Cats may be animals, but so many centuries of serving as domesticated pets has spoiled them. Cats today have become much more sensitive to the wild than the rest of the animal kingdom. Fleas, ticks, and other critters can quickly and quietly become a serious problem if your cat is outside often.
Before acquiring a cat, be sure that you have the wherewithal to take care of all necessary vet care. Cats reproduce at an alarming rate, and spaying or neutering is essential to keeping cat population under control. Check spay, neuter and vaccination costs and packages with local vets and clinics and be sure you can afford to give your cat proper medical care.
To help prevent tapeworm infestation in cats, feed a small amount of food grade diatomaceous earth for two weeks out of each month. About a quarter of a teaspoon per cat per day is adequate. Food grade diatomaceous earth kills internal parasites and causes them to be expelled from the system.
Don’t use dog portions for your cat. Cats often have negative reactions to dog products. This warning applies to products for getting rid of fleas. Flea treatments made for a dog can be fatal to a cat. If your dog has been treated for fleas, keep him away from your cat for at least three hours.

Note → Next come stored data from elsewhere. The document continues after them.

(* ===== verification/LalrSound.v ===== *)
(** * Lookaheads are genuine

    Every token that [computeLALRLookaheads] gives a completed item can follow
    the item's left-hand side in a sentence, after a prefix that leads to the
    item's state.  The reverse fails: a token is lost on a small grammar. *)

From Stdlib Require Import ZArith Lia ZifyBool.
From stdpp Require Import base tactics list numbers option relations gmap sorting.
From S2P Require Import Prelude SliceSort Bitset LrGrammar LrFirst Digraph Lr0 Lr0Closure Lr0Kernels Lr0Correct Lalr LalrSteps.
Local Open Scope Z_scope.

(** The symbol that derives all sentences. *)
Definition start_symbol (ng : NormalizedGrammar) : Z :=
  match zget (Productions ng) (AugmentProdID ng) with Some aug => LHS aug | None => 0 end.

(** The text begins with the token; the end of input begins the empty text. *)
Definition begins (w : list Z) (t : Z) : Prop := match w with [] => t = 0 | x :: _ => x = t end.

(** [t] can follow [A] after the prefix [g]. *)
Definition can_follow (ng : NormalizedGrammar) (g : list Z) (A t : Z) : Prop :=
  ∃ w, derives ng [start_symbol ng] (g ++ A :: w) ∧ begins w t.

Section derivations.
Context (ng : NormalizedGrammar) (Hng : lalr_grammar ng).

Lemma start_symbol_eq aug : zget (Productions ng) (AugmentProdID ng) = Some aug → start_symbol ng = LHS aug.
Proof using. unfold start_symbol. by intros ->. Qed.

(** A valid item's production can be applied behind the rest of the prefix. *)
Lemma valid_derives g q d : valid_item ng g (q, d) →
  ∃ p pre w, zget (Productions ng) q = Some p ∧ g = pre ++ take (Z.to_nat d) (RHS p) ∧ 0 ≤ d ∧
    derives ng [start_symbol ng] (pre ++ LHS p :: w).
Proof using Hng.
  remember (q, d) as i eqn:Ei. intros Hv. revert q d Ei.
  induction Hv as [|g [r e] B q p Hv IH Hn HB Hq Hl|g r e X Hv IH Hn]; intros q' d [= <- <-].
  - destruct (la_start _ Hng) as (aug & S & Haug & _). exists aug, [], []. split_and!; [done|done|lia|].
    rewrite (start_symbol_eq aug Haug). constructor.
  - destruct (IH r e eq_refl) as (pr & pre & w & Hr & -> & He & Hd). unfold item_next in Hn. cbn in Hn. rewrite Hr in Hn. cbn in Hn.
    apply zget_lookup in Hn as [_ Hn]. exists p, (pre ++ take (Z.to_nat e) (RHS pr)), (drop (S (Z.to_nat e)) (RHS pr) ++ w).
    split_and!; [done|by rewrite app_nil_r|lia|]. etrans; [exact Hd|]. apply rtc_once.
    pose proof (derive ng pre pr w (zget_elem _ _ _ Hr)) as Hs. rewrite <-(take_drop_middle _ _ _ Hn) in Hs at 1.
    rewrite <-!app_assoc in Hs. rewrite <-app_assoc, Hl. exact Hs.
  - destruct (IH r e eq_refl) as (pr & pre & w & Hr & -> & He & Hd). unfold item_next in Hn. cbn in Hn. rewrite Hr in Hn. cbn in Hn.
    apply zget_lookup in Hn as [_ Hn]. exists pr, pre, w. split_and!; [done| |lia|done].
    replace (Z.to_nat (e + 1)) with (S (Z.to_nat e)) by lia. rewrite (take_S_r _ _ _ Hn). by rewrite app_assoc.
Qed.

(** The symbol after the dot of a valid item can be read after the prefix. *)
Lemma valid_reads g i X : valid_item ng g i → item_next ng i = Some X → ∃ w, derives ng [start_symbol ng] (g ++ X :: w).
Proof using Hng.
  destruct i as [q d]. intros Hv Hn. destruct (valid_derives g q d Hv) as (p & pre & w & Hq & -> & Hd & Hder).
  unfold item_next in Hn. cbn in Hn. rewrite Hq in Hn. cbn in Hn. apply zget_lookup in Hn as [_ Hn].
  exists (drop (S (Z.to_nat d)) (RHS p) ++ w). etrans; [exact Hder|]. apply rtc_once.
  pose proof (derive ng pre p w (zget_elem _ _ _ Hq)) as Hs. rewrite <-(take_drop_middle _ _ _ Hn) in Hs at 1.
  rewrite <-!app_assoc in Hs. rewrite <-app_assoc. exact Hs.
Qed.

(** ** Following through relations *)

Lemma can_follow_nullable g A C t : derives ng [C] [] → can_follow ng (g ++ [A]) C t → can_follow ng g A t.
Proof using.
  intros HC (w & Hd & Hb). exists w. split; [|done]. etrans; [exact Hd|]. rewrite <-app_assoc. cbn.
  pose proof (derives_context ng [C] [] (g ++ [A]) w HC) as Hs. by rewrite <-!app_assoc in Hs.
Qed.

Lemma can_follow_production g p beta A eta t : p ∈ Productions ng → RHS p = beta ++ A :: eta → derives ng eta [] →
  can_follow ng g (LHS p) t → can_follow ng (g ++ beta) A t.
Proof using.
  intros Hp HR Heta (w & Hd & Hb). exists w. split; [|done]. etrans; [exact Hd|].
  etrans; [apply rtc_once, (derive ng g p w Hp)|]. rewrite HR.
  pose proof (derives_context ng eta [] (g ++ beta ++ [A]) w Heta) as Hs. cbn [app] in Hs.
  repeat rewrite <-app_assoc in Hs. repeat rewrite <-app_assoc. exact Hs.
Qed.

(** Following in a sentence is closed under the relations. *)
Lemma can_follow_model : follow_model ng (can_follow ng) (can_follow ng).
Proof using Hng.
  split.
  - intros g A i t Hv Hn _. destruct (valid_reads _ i t Hv Hn) as [w Hd]. exists (t :: w). split; [|done]. by rewrite <-app_assoc in Hd.
  - apply can_follow_nullable.
  - intros aug S Haug HS. exists []. split; [|done]. cbn. rewrite (start_symbol_eq aug Haug), <-HS.
    apply derives_production. by eapply zget_elem.
  - done.
  - apply can_follow_production.
Qed.
End derivations.


(** C7.  LALR(1) lookaheads are genuine.  On a grammar with an augmented start
    production, [buildItemSetsLALR] without budgets and context tags returns; whenever a token is in
    the lookahead set of an item, the item is completed, and there is a prefix that
    leads, with the production's right-hand side, to the item's state, and after
    which the token can follow the production's left-hand side in a sentence (the
    end of input, when nothing follows). *)
Theorem lalr_lookaheads_sound `{SliceSort} ng fuel ctx :
  lalr_grammar ng → (2 ^ item_count ng ≤ fuel)%nat → buildLR0 ng 0 0 (λ _, false) fuel = Ret ctx →
  len (lalrLR0ItemSets ctx) ≤ 2 ^ 32 → len (nt_transitions ng (transitions ctx)) < infinity →
  ∃ items, buildItemSetsLALR ng 0 0 (λ _, false) fuel = Ret items ∧
    ∀ q ces ci e t, zget items q = Some ces → zget ces ci = Some e → mem (lookaheads e) t →
      0 ≤ t < TokenCount ng ∧ ∃ p g w, zget (Productions ng) (ceProdIdx e) = Some p ∧ ceDot e = len (RHS p) ∧
        lr_walk (transitions ctx) 0 (g ++ RHS p) = Ret (Some q) ∧
        derives ng [start_symbol ng] (g ++ LHS p :: w) ∧ begins w t.
Proof.
  intros Hng Hf Hrun Hlen Hcount. pose proof (la_lr0 _ Hng) as Hlr0.
  destruct (buildLR0_inv ng Hlr0 fuel Hf) as (ctx' & Hrun' & Hs & Hr). rewrite Hrun in Hrun'. injection Hrun' as <-.
  destruct (computeFirstSets_inv ng (lg_wf _ Hlr0)) as (F & nullables & Hfirst & Hnull & Hclosed & _).
  unfold buildItemSetsLALR. rewrite Hfirst. cbn [mbind go_bind]. rewrite Hrun. cbn [mbind go_bind].
  assert (lalrLR0StateBudgetExceeded ctx || lalrLR0CoreBudgetExceeded ctx = false) as -> by (destruct (li_budget _ _ Hs) as [-> ->]; done).
  destruct (lookaheads_spec ng Hng ctx Hs Hr Hlen _ _ (can_follow_model ng Hng) nullables Hnull Hclosed Hcount) as (las & -> & Hl & Hlas). eexists. split; [done|].
  intros q ces ci e t Hq Hci Ht. apply materialize_spec in Hq as (T & m & HT & Hm & ->); [|done].
  apply materialize_cores_spec in Hci as (ce & Hce & Ep & Ed & El). rewrite Z.add_0_l in El. rewrite El in Ht.
  destruct (m !! ci) as [b|] eqn:Eb; cbn in Ht; [|destruct Ht as (x & Hx & _); by rewrite zget_nil in Hx].
  destruct (Hlas q m ci b Hm Eb) as [_ Hb]. destruct (Hb t Ht) as (Htr & pi & p & g & (Hp & T' & HT' & Hc) & Hat & Hfol).
  assert (can_follow ng g (LHS p) t) as (w & Hd & Hw).
  { destruct Hfol as [?|(-> & -> & ->)]; [done|]. exists []. rewrite (start_symbol_eq ng p Hp). split; [constructor|done]. }
  simplify_eq. assert (item_ok ng (pi, len (RHS p))) as Hok.
  { exists p. split; [done|]. cbn. pose proof (len_nonneg (RHS p)). lia. }
  destruct (pack_item ng Hlr0 _ Hok) as [_ Eu]. unfold unpacked in Eu. injection Eu as E1 E2.
  split; [done|]. exists p, g, w. rewrite Ep, Ed, E1, E2. split_and!; [done|done| |done|done].
  apply (walk_at_state ng Hlr0 ctx Hs Hr Hlen _ q (pi, len (RHS p))); [|done].
  destruct Hat as (T'' & HT'' & Hv). simplify_eq. apply Hv. split; [done|by eapply zget_elem].
Qed.

(** Tokens: the end of input (0), [a] (1), [c] (2), [b] (3).
    [S' → S], [A → ], [S → A], [A → a S], [A → b S], [S → a c B], [B → A]. *)
Definition lost_grammar : NormalizedGrammar :=
  plain_grammar
    [plain_symbol SymbolTerminal; plain_symbol SymbolTerminal; plain_symbol SymbolTerminal; plain_symbol SymbolTerminal;
     plain_symbol SymbolNonterminal; plain_symbol SymbolNonterminal; plain_symbol SymbolNonterminal; plain_symbol SymbolNonterminal]
    [plain_production 4 [5]; plain_production 7 []; plain_production 5 [7]; plain_production 7 [1; 5];
     plain_production 7 [3; 5]; plain_production 5 [1; 2; 6]; plain_production 6 [7]] 0.

Lemma lost_grammar_ok : lalr_grammar lost_grammar.
Proof. by apply lalr_grammarb_ok. Qed.

Lemma lost_step a q p b : zget (Productions lost_grammar) q = Some p →
  derives_step lost_grammar (a ++ LHS p :: b) (a ++ RHS p ++ b).
Proof. intros Hp. apply derive. by eapply zget_elem. Qed.

(** What the construction gives for a word: the state it leads to, the items of
    the state with their lookaheads, and the transition on the end of input. *)
Definition lost_run (g : list Z) : option (go (option Z) * option (list (Z * Z * bitset)) * go (Z * bool)) :=
  match buildLR0 lost_grammar 0 0 (λ _, false) 20, buildItemSetsLALR lost_grammar 0 0 (λ _, false) 20 with
  | Ret ctx, Ret items => Some (lr_walk (transitions ctx) 0 g, map (λ e, (ceProdIdx e, ceDot e, lookaheads e)) <$> zget items 8,
      transitionTarget (transitions ctx) 8 0)
  | _, _ => None
  end.

(** C37.  A lookahead is lost on a small grammar without conflicts.  The sentence
    a c a is derived from the start symbol, with the empty production of A at its
    end.  The prefix leads to state 8, whose only completed item is that
    production, but its lookahead set is empty and there is no transition on the
    end of input: the parser has no action there and rejects the sentence. *)
Theorem lalr_loses_lookahead :
  derives lost_grammar [start_symbol lost_grammar] ([1; 2; 1] ++ [7]) ∧
  derives lost_grammar [start_symbol lost_grammar] [1; 2; 1] ∧
  lost_run [1; 2; 1] = Some (Ret (Some 8),
    Some [(1, 0, [0]); (2, 0, []); (3, 0, []); (3, 1, []); (4, 0, []); (5, 0, [])], Ret (0, false)).
Proof.
  assert (derives lost_grammar [start_symbol lost_grammar] ([1; 2; 1] ++ [7])) as Hd.
  { eapply rtc_l; [apply (lost_step [] 0 (plain_production 4 [5]) [] eq_refl)|].
    eapply rtc_l; [apply (lost_step [] 5 (plain_production 5 [1; 2; 6]) [] eq_refl)|].
    eapply rtc_l; [apply (lost_step [1; 2] 6 (plain_production 6 [7]) [] eq_refl)|].
    eapply rtc_l; [apply (lost_step [1; 2] 3 (plain_production 7 [1; 5]) [] eq_refl)|].
    eapply rtc_l; [apply (lost_step [1; 2; 1] 2 (plain_production 5 [7]) [] eq_refl)|]. constructor. }
  split; [exact Hd|]. split; [|vm_compute; reflexivity].
  eapply rtc_r; [exact Hd|]. apply (lost_step [1; 2; 1] 1 (plain_production 7 []) [] eq_refl).
Qed.

(** The sizes of the automaton, and one item with its lookaheads. *)
Definition lost_item (q ci : Z) : option (Z * Z * option coreEntry) :=
  match buildLR0 lost_grammar 0 0 (λ _, false) (2 ^ 17), buildItemSetsLALR lost_grammar 0 0 (λ _, false) (2 ^ 17) with
  | Ret ctx, Ret items => Some (len (lalrLR0ItemSets ctx), len (nt_transitions lost_grammar (transitions ctx)),
      ces ← zget items q; zget ces ci)
  | _, _ => None
  end.

Lemma lalr_lookaheads_sound_witness : ∃ items ces e,
  buildItemSetsLALR lost_grammar 0 0 (λ _, false) (2 ^ 17) = Ret items ∧ zget items 3 = Some ces ∧ zget ces 0 = Some e ∧
  ceProdIdx e = 1 ∧ ∃ g w, derives lost_grammar [start_symbol lost_grammar] (g ++ 7 :: w) ∧ begins w 0.
Proof.
  assert (lost_item 3 0 = Some (11, 10, Some (mkCoreEntry 1 0 [1]))) as E by (vm_compute; reflexivity).
  assert (2 ^ item_count lost_grammar ≤ 2 ^ 17)%nat as Hfuel by (apply Nat.pow_le_mono_r; [lia|vm_compute; lia]).
  unfold lost_item in E. revert E Hfuel. generalize (2 ^ 17)%nat as fuel. intros fuel E Hfuel.
  destruct (buildLR0 lost_grammar 0 0 (λ _, false) fuel) as [ctx| |] eqn:Hrun; [|discriminate..].
  destruct (lalr_lookaheads_sound lost_grammar fuel ctx lost_grammar_ok) as (items & Hitems & Hla).
  - exact Hfuel.
  - exact Hrun.
  - destruct (buildItemSetsLALR _ _ _ _ _); [|discriminate..]. injection E as -> _ _. lia.
  - destruct (buildItemSetsLALR _ _ _ _ _); [|discriminate..]. injection E as _ En _.
    change (len (nt_transitions lost_grammar (transitions ctx)) = 10) in En. rewrite En. reflexivity.
  - rewrite Hitems in E. injection E as _ _ He. destruct (zget items 3) as [ces|] eqn:Hces; [|discriminate]. cbn in He.
    exists items, ces, (mkCoreEntry 1 0 [1]). destruct (Hla 3 ces 0 (mkCoreEntry 1 0 [1]) 0) as (_ & p & g & w & Hp & _ & _ & Hd & Hb);
      [exact Hces|exact He|exists 1; split; reflexivity|]. injection Hp as <-.
    split; [exact Hitems|]. split; [exact Hces|]. split; [exact He|]. split; [reflexivity|]. exists g, w. split; [exact Hd|exact Hb].
Defined.
Lemma lr1_follow_model : productive ng → follow_model ng lr1_reading lr1_following.
Proof using Hng.
  intros Hprod. split.
  - intros g A [p d] t Hv Hn Ht. destruct (kernel_starts g A (p, d) t Hv) as (p' & d' & ? & ? & ?); [|exists p', d'; by split_and!; [..|left]].
    rewrite (after_dot_next _ _ _ Hn). by constructor.
  - intros g A C t HC (p & d & Hv & Hn & [Ht|[E _]]); [|by destruct g].
    destruct (kernel_starts g A (p, d) t Hv) as (p' & d' & ? & ? & ?); [|exists p', d'; by split_and!; [..|left]].
    rewrite (after_dot_next _ _ _ Hn). by constructor.
  - intros aug S Haug HS. exists (AugmentProdID ng), 0. split_and!; [constructor|by apply (item_next_split _ aug [] S [])|by right].
  - intros g A t (p & d & Hv & Hn & [Ht|(-> & [= -> ->] & ->)]).
    + destruct (valid_lr1 g (p, d) Hprod Hv) as [u Hu]. exists p, d, u. split_and!; [done..|]. apply first_of_starts. by left.
    + exists (AugmentProdID ng), 0, 0. split_and!; [constructor|done|]. right. split; [|done].
      destruct (la_start _ Hng) as (aug & S & Haug & HS & _). rewrite (after_dot_split _ aug [S] [] Haug HS : after_dot ng (_, 0 + 1) = _). constructor.
  - intros g p beta A eta t [q [_ Hq]]%elem_zget HR Heta (r & d & u & Hr & Hn & Hf).
    assert (lr1_item ng g (q, 0) t) as Hi.
    { eapply lr1_expand; [exact Hr|exact Hn| |exact Hq|done|done]. by apply (gw_lhs _ (lg_wf _ (la_lr0 _ Hng)) p), (zget_elem _ q). }
    exists q, (len beta), t. split_and!; [by apply (lr1_along g q t p beta (A :: eta))|by apply (item_next_split q p beta A eta)|].
    right. split; [|done]. replace (len beta + 1) with (len (beta ++ [A])) by (by rewrite len_app).
    rewrite (after_dot_split q p (beta ++ [A]) eta); [done|done|by rewrite <-app_assoc].
Qed.
End items.

(** ** The passes over the relations *)

Record passes := mkPasses {
  reads : list (list Z); readSets : list bitset; includes : list (list Z); followSets : list bitset }.

(** A set is kept along the edges of a relation. *)
Definition closed_along (rel : list (list Z)) (F : list bitset) : Prop := ∀ i j t, edge rel i j → in_set F j t → in_set F i t.

(** The pass over the relation lost nothing: there is no cycle to lose it on, or
    the result is closed. *)
Definition pass_ok (rel : list (list Z)) (F : list bitset) : Prop := acyclic rel ∨ closed_along rel F.

(** ** Completeness of the steps *)

Section complete.
Context `{SliceSort} (ng : NormalizedGrammar) (Hng : lalr_grammar ng) (ctx : lr0ctx).
Context (Hsets : sets_inv ng ctx) (Hrows : rows_inv ng (len (lalrLR0ItemSets ctx)) ctx) (Hlen : len (lalrLR0ItemSets ctx) ≤ 2 ^ 32).

Notation sets := (lalrLR0ItemSets ctx).
Notation ts := (transitions ctx).
Notation at_state := (at_state ng ctx).
Notation nts := (nt_transitions ng ts).
Notation ix := (nt_index 0 nts ∅).

Context (Hcount : len nts < infinity).

(** A prefix leads to one state. *)
Lemma at_state_unique g i s s' : valid_item ng g i → at_state g s → at_state g s' → s = s'.
Proof using Hng Hsets Hrows Hlen.
  intros Hv Hs%(walk_at_state ng (la_lr0 _ Hng) ctx Hsets Hrows Hlen g s i Hv) Hs'%(walk_at_state ng (la_lr0 _ Hng) ctx Hsets Hrows Hlen g s' i Hv).
  congruence.
Qed.
Record merge_inv (merged : list parserStateGroup) (consumed : list bool) : Prop := {
  mi_ok : Forall (group_ok (Some ng) matchers) merged;
  mi_len : len consumed = len groups;
  mi_states : all_states merged ≡ₚ taken consumed }.

Definition still (consumed consumed' : list bool) : Prop := ∀ i, zget consumed i = Some true → zget consumed' i = Some true.

Lemma still_store consumed i b : zget consumed i = Some b → still consumed (<[Z.to_nat i := true]> consumed).
Proof using.
  intros Hi j Hj. pose proof (zget_Some_range _ _ _ Hi). destruct (decide (i = j)) as [->|]; [by rewrite zget_insert_eq|].
  by rewrite zget_insert_ne by lia.
Qed.

Lemma consume_inv merged consumed ci c merged' : merge_inv merged consumed → zget consumed ci = Some false → zget groups ci = Some c →
  Forall (group_ok (Some ng) matchers) merged' → all_states merged' ≡ₚ pgStates c ++ all_states merged →
  merge_inv merged' (<[Z.to_nat ci := true]> consumed).
Proof using.
  intros [_ Hl Hp] Hc Hg Hok Hst. split; [done|by rewrite len_insert|]. etrans; [exact Hst|]. rewrite (taken_store _ _ _ Hc Hg). by rewrite Hp.
Qed.

Lemma place_core_spec candidates merged consumed :
  (∀ ci, ci ∈ candidates → ∃ c, zget groups ci = Some c ∧ compactCoreKey c ≠ []) → merge_inv merged consumed →
  ∃ merged' consumed', place_core gs ng matchers groups candidates merged consumed = Ret (merged', consumed') ∧
    merge_inv merged' consumed' ∧ still consumed consumed' ∧ ∀ ci, ci ∈ candidates → zget consumed' ci = Some true.
Proof using Hs Ht Hgroups.
  revert merged consumed. induction candidates as [|ci candidates IH]; intros merged consumed Hcand Inv; cbn [place_core].
  { exists merged, consumed. split_and!; [done|done|by unfold still|by intros ? ?%elem_of_nil]. }
  destruct (Hcand ci) as (c & Hc & Hkey); [left|]. assert (∀ ci, ci ∈ candidates → ∃ c, zget groups ci = Some c ∧ compactCoreKey c ≠ []) as Hcand' by (intros; apply Hcand; by right).
  pose proof (zget_Some_range _ _ _ Hc) as Hr. destruct (index_in_range consumed ci) as (b & -> & Hb); [by rewrite (mi_len _ _ Inv)|]. cbn [mbind go_bind].
  destruct b.
  - destruct (IH merged consumed Hcand' Inv) as (merged' & consumed' & -> & Inv' & Hst & Hall). exists merged', consumed'. split_and!; [done..|].
    intros cj [->|?]%elem_of_cons; [by apply Hst|by apply Hall].
  - rewrite (proj2 (index_Ret _ _ _) Hc). cbn [mbind go_bind].
    destruct (place_group_spec merged c (mi_ok _ _ Inv)) as (merged1 & -> & Hok1 & Hp1); [by eapply Forall_zget|done|]. cbn [mbind go_bind].
    rewrite store_ok by (by rewrite (mi_len _ _ Inv)). cbn [mbind go_bind].
    destruct (IH merged1 (<[Z.to_nat ci := true]> consumed) Hcand') as (merged' & consumed' & -> & Inv' & Hst & Hall); [by eapply consume_inv|].
    exists merged', consumed'. split_and!; [done..| |].
    + intros j Hj. apply Hst. by eapply still_store.
    + intros cj [->|?]%elem_of_cons; [|by apply Hall]. apply Hst. apply zget_insert_eq. by rewrite (mi_len _ _ Inv).
Qed.

(** Every group is listed under its core. *)
Definition index_ok (byCore : gmap (list Z) (list Z)) : Prop :=
  (∀ key cs, byCore !! key = Some cs → ∀ ci, ci ∈ cs → ∃ c, zget groups ci = Some c ∧ compactCoreKey c ≠ []).
(** [a] and [b] differ in metadata only. *)
Definition alike (a b : lrAction) : Prop := skel a = skel b ∧ laIsExtra a = laIsExtra b.

Lemma alike_refl a : alike a a.
Proof. done. Qed.

Lemma alike_trans a b c : alike a b → alike b c → alike a c.
Proof. unfold alike. intros [-> ->]. done. Qed.

Lemma alike_plain a b : alike a b → plain b → plain a.
Proof. intros [E Ex] [Hb Hs]. injection E as Ek _ Ep. split; [congruence|]. rewrite Ek, Ep. done. Qed.

Lemma foldl_alike {A} (f : lrAction → A → lrAction) l a : (∀ a x, alike (f a x) a) → alike (foldl f a l) a.
Proof.
  intros Hf. revert a. induction l as [|x l IH]; intros a; cbn; [apply alike_refl|]. eapply alike_trans; [apply IH|apply Hf].
Qed.

Lemma addRepeatLHS_alike a lhs : alike (addRepeatLHS a lhs) a.
Proof. unfold addRepeatLHS. repeat case_match; done. Qed.

Lemma addRepeatLHSFrom_alike a other : alike (addRepeatLHSFrom a other) a.
Proof.
  unfold addRepeatLHSFrom. set (b := foldl _ _ _).
  assert (alike b a) as Hb by (eapply alike_trans; [apply foldl_alike, addRepeatLHS_alike|apply addRepeatLHS_alike]).
  case_match; [|done]. by eapply alike_trans; [|exact Hb].
Qed.

Lemma ensure_alike a : alike (ensureShiftContributors a) a.
Proof. unfold ensureShiftContributors. case_match; [apply alike_refl|]. by apply foldl_alike. Qed.

Lemma mergeContributors_alike a other : alike (mergeShiftContributors a other) a.
Proof.
  unfold mergeShiftContributors. case_match; [apply alike_refl|].
  eapply alike_trans; [by apply foldl_alike|]. eapply alike_trans; [by apply foldl_alike|]. apply ensure_alike.
Qed.

Lemma prefer_alike e a action : alike (prefer e a action) e.
Proof. unfold prefer. repeat case_match; done. Qed.

Lemma merge_shift_alike a action : laIsExtra a = false → alike (merge_shift a action) a.
Proof.
  intros Ha. unfold merge_shift. rewrite Ha. cbn [negb andb]. case_match; [apply alike_refl|].
  set (e := prefer _ _ _). assert (alike e a) as He.
  { eapply alike_trans; [apply prefer_alike|]. eapply alike_trans; [apply mergeContributors_alike|apply addRepeatLHSFrom_alike]. }
  case_match; [|done]. by eapply alike_trans; [|exact He].
Qed.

Cats and electrical cords don’t mix. If you notice your cat has a habit of chewing on electric cords, try to bundle them up and hide them out of the cat’s reach. If that’s not possible, spray a little bit of bitter apple onto the cords. Not only is bitter apple non-toxic, cats absolutely hate the taste.
Give your cats easier access to a window in order to keep your curtains from getting scratched. Putting vertical blinds up will allow the easiest access for your cat, but if you need to keep your curtains, use a lightweight rod that will fall if your cat attempts to climb the curtains. It will keep both your curtains and your cat safe.
If you cat is pregnant is with babies, you can expect to have a lot of kittens on your hands. Create a comfortable place for the cat to deliver her babies somewhere in your home. Make sure the spot is big enough for the kittens to move around as they grow.
Should you leave the house with your cat, make sure that she is wearing a collar with tags. This way, if anything happens and you two become separated, anyone can find her and know how to reach you. Your cat may not like the collar all the time, but when she’s out of the house it can save her.
The outside world doesn’t need to be a scary place for you or your cat. These tips should help keep your new pet safe from infections, poisonous wildlife, and other dangerous animals. If your cat can’t seem to escape some constant disturbance outside, it may need to spend more time indoors instead.